The Mekong's liquid highway separates Laos from Thailand, visible on the opposite shore. There seem to be no Mekong sightseeing cruises or long-tail boat trips on offer. Instead, visitors wanting an out-of-town excursion make the 25-kilometre trip to a bizarre place called Buddha Park (Xieng Khuan), a scattered collection of huge sculptures depicting Buddhist and Hindu deities, plus sundry beasts. It was created beside the Mekong by a mystic-artist monk in the late 1950s and although he's long gone, his garden of syncretist concrete gods endures curiously.

Vientiane is its own agreeable enigma. A national capital of around 750,000 people, with all the urgency of a country town. Where you can rise before dawn to see the millennia-old dharma ritual that has outlived kings and cadres — monks on their daily rounds, receiving food from benefactors. It's done in front of temples that proudly proclaim being "smoke-free". Communism's old red rag, the hammer and sickle flag still droops redundantly from buildings like the Bibliotheque Nationale and the Ibis Hotel but many of the townfolk below have leap-frogged in one generation from flimsy motorbikes to bulky SUVs, seemingly without the intervening decades of ordinary sedans. A cosmopolitan town where you may equally spend Lao kip, American greenbacks or Thai baht on a street that might be called a rue, avenue, thanon, road or, indeed, a street.
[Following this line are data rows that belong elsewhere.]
(** One listener. *)
Definition http_listen (srv : HttpFrontServer) : OsM (string + HttpFrontServer) :=
  match resolve_v4 (hf_bind_address srv) (hf_port srv) with
  | inl error => ret (inl error)
  | inr addr =>
      do r := sys_socket true in
      match r with
      | inl e => ret (inl ("http front socket(): " +:+ strerror e)%string)
      | inr fd =>
          sys_set fd set_reuseaddr ;;
          (if have_per_worker_sockets pf then sys_set fd set_reuseport else ret 0) ;;
          sys_get fd ;;
          sys_set fd set_nonblock ;;
          do e := sys_bind fd addr in
          if negb (e =? 0) then
            fail_closing fd ("http front bind(" +:+ hf_bind_address srv +:+ ":" +:+ to_string (hf_port srv) +:+ "): " +:+
                             strerror e)%string
          else
            do e := sys_set fd set_listening in
            if negb (e =? 0) then fail_closing fd ("http front listen(): " +:+ strerror e)%string
            else
              do (p, bound) := note_port fd srv in
              ret (inr (mkHttp (hf_bind_address srv) p bound (hf_listeners srv ++ [fd]) (hf_threads srv) (hf_stop srv)))
      end
  end.

Fixpoint http_listeners (n : nat) (srv : HttpFrontServer) : OsM (option string * HttpFrontServer) :=
  match n with
  | O => ret (None, srv)
  | S n =>
      do r := http_listen srv in
      match r with
      | inl error => ret (Some error, srv)
      | inr srv => http_listeners n srv
      end
  end.

(** On failure the listeners made so far stay with the server until its destructor. *)
Definition http_start (srv : HttpFrontServer) : OsM (option string * HttpFrontServer) :=
  do (e, srv) := http_listeners socket_count srv in
  match e with
  | Some error => ret (Some error, srv)
  | None =>
      spawn_workers THttp (hf_listeners srv) (seq 0 workers) ;;
      ret (None, mkHttp (hf_bind_address srv) (hf_port srv) (hf_bound_port srv) (hf_listeners srv)
                   (hf_threads srv ++ map THttp (seq 0 workers)) false)
  end.
Definition http_request_stop (srv : HttpFrontServer) : HttpFrontServer :=
  mkHttp (hf_bind_address srv) (hf_port srv) (hf_bound_port srv) (hf_listeners srv) (hf_threads srv) true.
Definition http_join (srv : HttpFrontServer) : OsM HttpFrontServer :=
  for_each (join_thread (hf_stop srv)) (hf_threads srv) ;;
  clear_sockets (hf_listeners srv) ;;
  ret (mkHttp (hf_bind_address srv) (hf_port srv) (hf_bound_port srv) [] [] (hf_stop srv)).
Definition http_destroy (srv : HttpFrontServer) : OsM unit := http_join (http_request_stop srv) ;; ret tt.

(** ** The administrative server *)

Record AdminServer := mkAdmin { ad_socket : Socket; ad_joinable : bool; ad_stop : bool; ad_bound_port : Z }.
Definition new_admin : AdminServer := mkAdmin no_socket false false 0.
Vientiane's Rue Francois Ngin.

Vientiane's Rue Francois Ngin.Credit: iStock

It's all still amorphous, a chrysalis city. Enterprise is alive and kicking goals, and yet no louche touts accost you from darkened doorways, sketchy bars or tailor shops. Teens in trendy cafes like the quayside Amazon slurp iced cappuccinos that might cost as much as a Lao rural labourer makes in a day, but they're here for the Wi-Fi, and studying in teams, not slacking. Watch this city.

FIVE THINGS TO DO

1. HIRE A BICYCLE

Buddah, Wat Chantaboury.

Buddah, Wat Chantaboury.Credit: John Borthwick

10,000 kip ($1.60) a day for a cheapie or 40,000 ($6.70) for a quality one from Bike Lao (corner Setthathirath Road and Rue Chao Anou). Pay in advance and leave some ID (not your passport).

2. VISIT PATUXAI, VICTORY ARCH

The fee is 5000 kip ($0.83). Climb to the top on the seventh floor. Also see Pha That Luang temple, four kilometres from the town centre.

Vientiane food hawker.

Vientiane food hawker.Credit: John Borthwick

3. WAT SISAKET MUSEUM

Corner of Lane Xang Avenue and Setthathirath Road and built in 1818, it is the oldest extant temple in Vientiane. Hundreds of Buddha images, plus murals. (Fee 5000 kip, $0.83)

4. GO SHOPPING

Look for quality Lao art, silks, textiles and handicrafts at T'Shop Lai Gallery, Vat Inpeng Street, or Carol Cassidy Textiles, Noekummane Road.

5. TAKE A TUK-TUK TOUR

Look at the major and lesser-known attractions in a tuk-tuk, including dining trips and home visits, with Tuktuk Safari, run by enterprising young Aussie-Lao couple Peta and Ere. See tuktuksafari.com

TRIP NOTES

MORE INFORMATION

tourismlaos.org/

GETTING THERE

It's a one-hour flight from Bangkok to Vientiane with Bangkok Airways (bangkokair.com/eng) or Thai International (thaiairways.com/en). A 30-day visa on arrival is available at the capital's Wattay International Airport. Current fee for Australian passport holders is $US30, payable in US currency or Thai baht. You'll need to bring a passport-sized photo. Vientiane is a year-round destination. May/June-October is monsoon.

STAYING THERE

Setana Boutique Hotel is a comfortable and friendly four-star retreat on Rue Chao Anou, one block from the Mekong and close to good eateries and cafes. See salanaboutique.com

MONEY MATTERS

One Australian dollar is worth about six thousand Lao kip. Three currencies are accepted: kip, US dollars (small denominations) and Thai baht. Notes only. Spend or exchange all kip before leaving the country; it is unusable elsewhere. There are ATMs. Credit cards are accepted in many places, though not universally.

WHERE TO FROM HERE

Vientiane is your jumping-off point for trips to, among others, World Heritage-listed Luang Prabang and the Mekong's Si Phan Don (Four Thousand Islands) archipelago. See laos-guide-999.com

John Borthwick was a guest of the Tourism Authority of Thailand.